A Confederação Nacional dos Trabalhadores na Indústria (CNTI), a Associação Nacional de Municípios e Meio Ambiente (ANAMMA) e a Associação Civil Alternativa TERRAZUL protocolaram, na última segunda-feira (8), uma Ação Civil Pública Ambiental com pedido de tutela de urgência perante a 16ª Vara Federal de Belo Horizonte (Processo nº 6049662-57.2026.4.06.3800).
A ação foi ajuizada contra a Agência Nacional de Mineração (ANM) e importantes empresas do setor mineral que atuam em Minas Gerais, entre elas Vale, Samarco, CSN Mineração, Anglo American, ArcelorMittal, Vallourec, MBR, AngloGold Ashanti e outras companhias com operações nos principais municípios mineradores do estado.
A ACP sustenta que a combinação entre falhas graves na fiscalização da Compensação Financeira pela Exploração de Recursos Minerais (CFEM) e a poluição atmosférica decorrente da atividade minerária tem provocado prejuízos econômicos, ambientais e sanitários para municípios e populações diretamente impactadas pela mineração.
Segundo os autores, a insuficiência da fiscalização da ANM teria favorecido um cenário de sonegação sistemática da CFEM, reduzindo a capacidade financeira dos municípios mineradores para investir em saúde pública, monitoramento ambiental e ações de mitigação dos impactos da atividade mineral.

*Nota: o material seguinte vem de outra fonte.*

(** * tinyproxy statistics module (src/stats.c)

    A shallow embedding of [update_stats] and [showstats] and of the
    data they work on, with the properties of the counter store and of
    the statistics page selection proved about it. *)

From Stdlib Require Import ZArith List Bool Lia.
From Stdlib Require Import Strings.String Strings.Ascii.
From Stdlib Require Import Numbers.DecimalString Numbers.DecimalN.
From Stdlib Require Import Numbers.DecimalFacts Sorting.Permutation.
Import ListNotations.

Local Open Scope Z_scope.

(** ** What stats.c takes from the headers it includes

    [unsigned long int] has an implementation-defined width; the
    enumerators of [status_t] come from stats.h, [MAXBUFFSIZE] from
    common.h, [PACKAGE] and [VERSION] from config.h.  None of them is
    fixed by stats.c, so they are parameters of the embedding. *)

Record headers : Type := {
  ULONG_BITS   : positive;
  STAT_BADCONN : Z;
  STAT_OPEN    : Z;
  STAT_CLOSE   : Z;
  STAT_REFUSE  : Z;
  STAT_DENIED  : Z;
  MAXBUFFSIZE  : Z;
  PACKAGE      : string;
  VERSION      : string
}.

(** The five [case] labels of the [switch] in [update_stats]. *)
Definition status_labels (h : headers) : list Z :=
  [STAT_BADCONN h; STAT_OPEN h; STAT_CLOSE h; STAT_REFUSE h; STAT_DENIED h].

(** C rejects a [switch] with two equal [case] labels, and the
    enumerators of one [enum] declared without initialisers differ. *)
Definition labels_distinct (h : headers) : Prop := NoDup (status_labels h).

(** An LP64 build: 64-bit [unsigned long], enumerators numbered from 0. *)
Definition lp64 : headers := {|
  ULONG_BITS   := 64;
  STAT_BADCONN := 0;
  STAT_OPEN    := 1;
  STAT_CLOSE   := 2;
  STAT_REFUSE  := 3;
  STAT_DENIED  := 4;
  MAXBUFFSIZE  := 98304;
  PACKAGE      := "tinyproxy";
  VERSION      := "1.11.0"
|}.

(** An ILP32 build: the same with a 32-bit [unsigned long]. *)
Definition ilp32 : headers := {|
  ULONG_BITS   := 32;
  STAT_BADCONN := 0;
  STAT_OPEN    := 1;
  STAT_CLOSE   := 2;
  STAT_REFUSE  := 3;
  STAT_DENIED  := 4;
  MAXBUFFSIZE  := 98304;
  PACKAGE      := "tinyproxy";
  VERSION      := "1.11.0"
|}.

(** ** The counter store *)

(** [struct stat_s]: five [unsigned long int] counters. *)
Record stat_s : Type := {
  num_reqs    : Z;
  num_badcons : Z;
  num_open    : Z;
  num_refused : Z;
  num_denied  : Z
}.

(** [stats_buf] is a static object: all counters start at zero. *)
Definition stats_buf : stat_s := {|
  num_reqs := 0; num_badcons := 0; num_open := 0;
  num_refused := 0; num_denied := 0
|}.

Section Counters.

Context (h : headers).

(** [ULONG_MAX + 1]. *)
Definition ulong_modulus : Z := 2 ^ Z.pos (ULONG_BITS h).

Definition ULONG_MAX : Z := ulong_modulus - 1.

(** [++x] and [--x] on an [unsigned long]: arithmetic modulo
    [ULONG_MAX + 1]. *)
Definition pre_incr (x : Z) : Z := (x + 1) mod ulong_modulus.
Definition pre_decr (x : Z) : Z := (x - 1) mod ulong_modulus.

(** Every field holds a value of type [unsigned long]. *)
Definition is_ulong (x : Z) : Prop := 0 <= x < ulong_modulus.

Definition stats_wf (s : stat_s) : Prop :=
  is_ulong (num_reqs s) /\ is_ulong (num_badcons s) /\ is_ulong (num_open s) /\
  is_ulong (num_refused s) /\ is_ulong (num_denied s).

(** [update_stats]: the returned [int] and the store afterwards.  The
    [switch] takes the first label equal to [update_level], the
    [default] branch sets [ret = -1] and touches nothing. *)
Definition update_stats (update_level : Z) (stats : stat_s) : Z * stat_s :=
  if update_level =? STAT_BADCONN h then
    (0, {| num_reqs    := num_reqs stats;
           num_badcons := pre_incr (num_badcons stats);
           num_open    := num_open stats;
           num_refused := num_refused stats;
           num_denied  := num_denied stats |})
  else if update_level =? STAT_OPEN h then
    (0, {| num_reqs    := pre_incr (num_reqs stats);
           num_badcons := num_badcons stats;
           num_open    := pre_incr (num_open stats);
           num_refused := num_refused stats;
           num_denied  := num_denied stats |})
  else if update_level =? STAT_CLOSE h then
    (0, {| num_reqs    := num_reqs stats;
           num_badcons := num_badcons stats;
           num_open    := pre_decr (num_open stats);
           num_refused := num_refused stats;
           num_denied  := num_denied stats |})
  else if update_level =? STAT_REFUSE h then
    (0, {| num_reqs    := num_reqs stats;
           num_badcons := num_badcons stats;
           num_open    := num_open stats;
           num_refused := pre_incr (num_refused stats);
           num_denied  := num_denied stats |})
  else if update_level =? STAT_DENIED h then
    (0, {| num_reqs    := num_reqs stats;
           num_badcons := num_badcons stats;
           num_open    := num_open stats;
           num_refused := num_refused stats;
           num_denied  := pre_incr (num_denied stats) |})
  else (-1, stats).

Com o objetivo de implementar a Resolução Conama 506/2024, que estabelece os padrões nacionais de qualidade do ar para material particulado, a ação fundamenta-se em dados do Tribunal de Contas da União (TCU), que apontam graves deficiências estruturais na fiscalização da CFEM. Entre os problemas destacados estão o reduzido quadro de servidores da ANM, o elevado número de processos sem fiscalização adequada e o risco de perda de bilhões de reais em créditos relacionados à exploração mineral.
De igual forma, no relatório do Tribunal de Contas de Minas Gerais (TCE/MG), de 2025, intitulado "Saúde Pública e Mineração de Ferro: uma análise comparativa no estado de Minas Gerais", que comprova que os municípios mineradores apresentam indicadores de saúde significativamente piores que os municípios não mineradores, especialmente no que se refere às doenças respiratórias, circulatórias, oftalmológicas e auditivas, com taxas de internação por doenças respiratórias até 37% superiores à média estadual.
Junto à questão tributária, a ACP procura destacar os impactos da emissão de material particulado fino (MP2,5 e MP10), associado às operações minerárias, sobre a saúde das populações locais e dos trabalhadores expostos diariamente à atividade. A ação cita estudos e relatórios públicos que relacionam a atividade minerária ao aumento de doenças respiratórias, cardiovasculares e outros agravos à saúde em municípios fortemente dependentes da mineração.
Para as entidades autoras, a discussão ultrapassa a esfera econômica e alcança direitos fundamentais previstos na Constituição Federal, especialmente o direito à saúde, ao meio ambiente ecologicamente equilibrado e à proteção da dignidade humana.
Entre os pedidos formulados à Justiça Federal estão:
responsabilização das empresas rés e da ANM pelos danos apontados na ação;
adoção de medidas efetivas de controle da poluição atmosférica;
reparação dos danos ambientais e sanitários causados às populações atingidas;
fortalecimento dos mecanismos de fiscalização da CFEM;
recuperação dos recursos públicos eventualmente devidos aos municípios mineradores.
Para a CNTI, a iniciativa também representa uma ação em defesa do meio ambiente do trabalho, uma vez que milhares de trabalhadores da mineração convivem diariamente com a exposição a partículas e contaminantes atmosféricos potencialmente nocivos à saúde.
As entidades autoras destacam que a ação busca assegurar que a riqueza produzida pela mineração seja acompanhada da efetiva proteção das pessoas, dos trabalhadores, das comunidades e dos territórios impactados pela atividade mineral.
Processo nº 6049662-57.2026.4.06.3800
16ª Vara Federal Cível e JEF Adjunto da Seção Judiciária de Minas Gerais Autores: CNTI, ANAMMA e Associação Civil Alternativa TERRAZUL
Réus: ANM e empresas mineradoras com atuação em Minas Gerais.